A few weeks back, in the first match of 2019/20 WSL, City and United drew a record-breaking crowd of over 31,000 to Eastlands, equalling almost 60% of the average Premier League attendance at the stadium last season. While that happened, in the south, Chelsea hosted newly promoted Spurs at Stamford Bridge in front of around 25,000 spectators, along with many more who watched the match live on TV.
Those numbers are outstanding, and very significant for women's football growth if you compare them to the previous WSL record of... Just 5,265 spectators!
This "minuscule" record was set just last season when Arsenal claimed the title at Brighton’s Falmer Stadium. Certainly, women's football has made a lot of progress since then, especially thanks to the big push provided by the World Cup.
There can now be no doubt that there's a market for women’s football and the FA must invest accordingly. Now that women's football is developing at a great pace, this cannot stop. Clubs must make efforts to elevate their women’s teams and give them access to training and match-day facilities. If not, everything that has been done until now will be in vain.
Ultimately, there's no reason for men’s and women’s teams of a club not to play their home and away fixtures on alternate weekends to avoid fixture clashes (Start fixing this FA! This is also for you, FIFA!). Some clubs and the FA have promoted initiatives to raise the profile of women’s football, and that's why fans are increasingly likely to get on board. Still, there's a long way to go to reach women's football success peak.
Due to the biological, physical limitations on the performance of female footballers in comparison to their male counterparts, nobody would argue that the women’s game will be of an identical standard to the male game. IT'S THE SAME, GOD DAMN IT! If you like football... WHY ARE YOU NOT WATCHING WOMEN'S FOOTBALL AS WELL!?
There are currently plenty of sports in which the men’s and women’s competitions run side by side and carry equal gravitas. Tennis and athletics are notable examples that have given us celebrated female athletes such as Serena and Venus Williams, Martina Navratilova, Maria Sharapova, Jess Ennis, Paula Radcliffe, Kelly Holmes, and Sally Gunnell.

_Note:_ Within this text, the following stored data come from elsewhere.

(* ===== verification/Meili.v ===== *)
(** * The Meilisearch sink
      (src/internal/adapters/secondary/meilisearch and the Meilisearch part of
      src/internal/infrastructure/config/sinks.go)

    A batch becomes a plan: per index, runs of consecutive events of one kind, each a
    single task whose documents are deduplicated by primary key.  The tasks are
    enqueued, then awaited by polling, and a batch whose wait was interrupted resumes
    it.  The server is a parameter: its documents and the effect of a succeeded task
    are the operations of a class with the documented laws, against which the
    equivalence of the plan with applying the events one by one is proved; a map of
    documents is an instance. *)

From Stdlib Require Import ZArith Lia Ascii String.
From stdpp Require Import base list gmap strings pretty.
From S2P Require Import Prelude Domain Transform.

Open Scope go_scope.
Set Warnings "-clear-no-such-hyp".

(** ** Configuration *)
Record MeiliTableConfig := {
  mt_Index : string;
  mt_PrimaryKey : string;
  mt_SearchableAttributes : list string;
  mt_FilterableAttributes : list string;
  mt_TransformSpec : TransformSpec;
}.
Record MeiliIndexSettings := {
  mi_PrimaryKey : string;
  mi_SearchableAttributes : list string;
  mi_FilterableAttributes : list string;
}.
#[export] Instance MeiliIndexSettings_eq_dec : EqDecision MeiliIndexSettings.
Proof. solve_decision. Defined.

Definition DefaultMeiliPrimaryKey : string := "id".

(** The tables of a [MeilisearchSinkConfig]. *)
Abbreviation meili_tables := (gmap string MeiliTableConfig).

Definition full_name (schema table : string) : string := (schema +:+ "." +:+ table)%string.

Definition meili_table (cfg : meili_tables) (schema table : string) : option MeiliTableConfig :=
  match cfg !! full_name schema table with
  | Some tc => Some tc
  | None => cfg !! table
  end.

Definition GetIndex (cfg : meili_tables) (schema table : string) : option string :=
  let named (tc : MeiliTableConfig) := if decide (mt_Index tc = "") then None else Some (mt_Index tc) in
  match cfg !! full_name schema table with
  | Some tc => named tc
  | None => match cfg !! table with Some tc => named tc | None => None end
  end.

Definition GetPrimaryKey (cfg : meili_tables) (schema table : string) : string :=
  match meili_table cfg schema table with
  | Some tc => if decide (mt_PrimaryKey tc = "") then DefaultMeiliPrimaryKey else mt_PrimaryKey tc
  | None => DefaultMeiliPrimaryKey
  end.

Definition table_settings (tc : MeiliTableConfig) : MeiliIndexSettings :=
  {| mi_PrimaryKey := if decide (mt_PrimaryKey tc = "") then DefaultMeiliPrimaryKey else mt_PrimaryKey tc;
     mi_SearchableAttributes := mt_SearchableAttributes tc;
     mi_FilterableAttributes := mt_FilterableAttributes tc |}.

Definition sameIndexSettings (a b : MeiliIndexSettings) : bool :=
  bool_decide (mi_PrimaryKey a = mi_PrimaryKey b) &&
  bool_decide (mi_SearchableAttributes a = mi_SearchableAttributes b) &&
  bool_decide (mi_FilterableAttributes a = mi_FilterableAttributes b).

Fixpoint settings_loop (tables : list (string * MeiliTableConfig))
    (out : gmap string MeiliIndexSettings) (owner : gmap string string)
    : res (gmap string MeiliIndexSettings) :=
  match tables with
  | [] => inl out
  | (name, tc) :: rest =>
      if decide (mt_Index tc = "") then settings_loop rest out owner
      else
        let settings := table_settings tc in
        match out !! mt_Index tc with
        | Some prev =>
            if sameIndexSettings prev settings then settings_loop rest out owner
            else inr (EMsg ("meilisearch index " +:+ quoted (mt_Index tc) +:+ ": tables "
                              +:+ default "" (owner !! mt_Index tc) +:+ " and " +:+ name
                              +:+ " set different index settings")%string)
        | None => settings_loop rest (<[mt_Index tc := settings]> out) (<[mt_Index tc := name]> owner)
        end
  end.
Definition IndexSettings (cfg : meili_tables) : res (gmap string MeiliIndexSettings) :=
  settings_loop (map_to_list cfg) ∅ ∅.

(** Accepted settings agree with every table that feeds the index. *)
Lemma settings_loop_agree tables out owner out' :
  settings_loop tables out owner = inl out' ->
  (forall idx s, out !! idx = Some s -> out' !! idx = Some s) /\
  (forall name tc, (name, tc) ∈ tables -> mt_Index tc <> "" ->
     exists s, out' !! mt_Index tc = Some s /\ mi_PrimaryKey s = mi_PrimaryKey (table_settings tc)).
Proof.
  revert out owner. induction tables as [|[name tc] tables IH]; intros out owner; simpl.
  { intros [= <-]. split; [done|]. by intros ? ? []%not_elem_of_nil. }
  destruct (decide (mt_Index tc = "")) as [He|He].
  { intros H. destruct (IH _ _ H) as [Hk Ha]. split; [done|].
    intros n t [[= -> ->]|Hin]%elem_of_cons Hne; [done | by eapply Ha]. }
  destruct (out !! mt_Index tc) as [prev|] eqn:Hprev.
  - destruct (sameIndexSettings prev (table_settings tc)) eqn:Hs; [|discriminate].
    intros H. destruct (IH _ _ H) as [Hk Ha]. split; [done|].
    intros n t [[= -> ->]|Hin]%elem_of_cons Hne; [|by eapply Ha].
    exists prev. split; [by apply Hk|]. unfold sameIndexSettings in Hs.
    apply andb_prop in Hs as [Hs _]. apply andb_prop in Hs as [Hs _]. by apply bool_decide_eq_true in Hs.
  - intros H. destruct (IH _ _ H) as [Hk Ha]. split.
    + intros idx s Hidx. apply Hk. rewrite lookup_insert_ne; [done | congruence].
    + intros n t [[= -> ->]|Hin]%elem_of_cons Hne; [|by eapply Ha].
      eexists. split; [apply Hk, lookup_insert_eq | done].
Qed.

(** What the sink relies on once it started: tables of one index share its key. *)
Definition key_per_index (cfg : meili_tables) (pk_of : string -> string) : Prop :=
  forall schema table idx, GetIndex cfg schema table = Some idx -> GetPrimaryKey cfg schema table = pk_of idx.

Definition index_key (settings : gmap string MeiliIndexSettings) (idx : string) : string :=
  match settings !! idx with Some s => mi_PrimaryKey s | None => DefaultMeiliPrimaryKey end.

Lemma IndexSettings_key_per_index cfg settings :
  IndexSettings cfg = inl settings -> key_per_index cfg (index_key settings).
Proof.
  intros [_ Ha]%settings_loop_agree schema table idx. unfold GetIndex, GetPrimaryKey, meili_table, index_key.
  assert (Hgo : forall n tc, cfg !! n = Some tc -> mt_Index tc <> "" ->
    (if decide (mt_PrimaryKey tc = "") then DefaultMeiliPrimaryKey else mt_PrimaryKey tc) =
    match settings !! mt_Index tc with Some s => mi_PrimaryKey s | None => DefaultMeiliPrimaryKey end).
  { intros n tc Hn Hne. destruct (Ha n tc) as (s & -> & ->); [by apply elem_of_map_to_list | done | done]. }
  destruct (cfg !! full_name schema table) as [tc|] eqn:Hf; [|destruct (cfg !! table) as [tc|] eqn:Ht; [|done]];
    destruct (decide (mt_Index tc = "")); try done; intros [= <-]; by eapply Hgo.
Qed.

(** ** The plan *)
Inductive runKind := runReplace | runPartial | runDelete | runClear.
#[export] Instance runKind_eq_dec : EqDecision runKind.
Proof. solve_decision. Defined.

Definition runKind_String (k : runKind) : string :=
  match k with
  | runReplace => "add documents"
  | runPartial => "update documents"
  | runDelete => "delete documents"
  | runClear => "delete all documents"
  end.

Record run := {
  r_kind : runKind;
  r_primaryKey : string;
  r_docs : list columns;
  r_ids : list string;
  r_pos : gmap string nat; (* primary key value to index into docs or ids *)
  r_eventIDs : list string;
}.
Record batchPlan := { p_order : list string; p_runs : gmap string (list run) }.

(** The runs of an index; none when the map has no entry. *)
Definition runs_of (p : batchPlan) (idx : string) : list run := default [] (p_runs p !! idx).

Women's football also has great athletes such as Alex Morgan, Lucy Bronce, Jennifer Hermoso, Marta, and Megan Rapinoe, winner of 'The Best'. With such talented players in the game, why does football need to be the exception to the sport's equality rule?
For many years, there has been a tendency for football fans to feel like every change to the game is something that is changing football basis, and what the game truly is, a male working-class game. Fans fiercely defend football culture from any threat, just like it's happening with VAR at the moment.
Women’s football is also perceived to be one such threat. But the female players who they scorn hail from the same working-class backgrounds as they do, and have grown up with the same love for the game. So why are men the only ones allowed to enjoy football without any prejudices?
Rather than shun women’s football, existing fans would do well to extend the terrace atmosphere to the women’s game in an act of working-class solidarity. Embracing women’s football as part of the working-class tradition, instead of allowing it to fall to corporate sponsors and plastic fans is an act of defiance against the modern game. Only time and effort from both sides of the sport will help women's football grow even more than is doing now. After all, Football is everyone's sport, no matter which sex is playing it.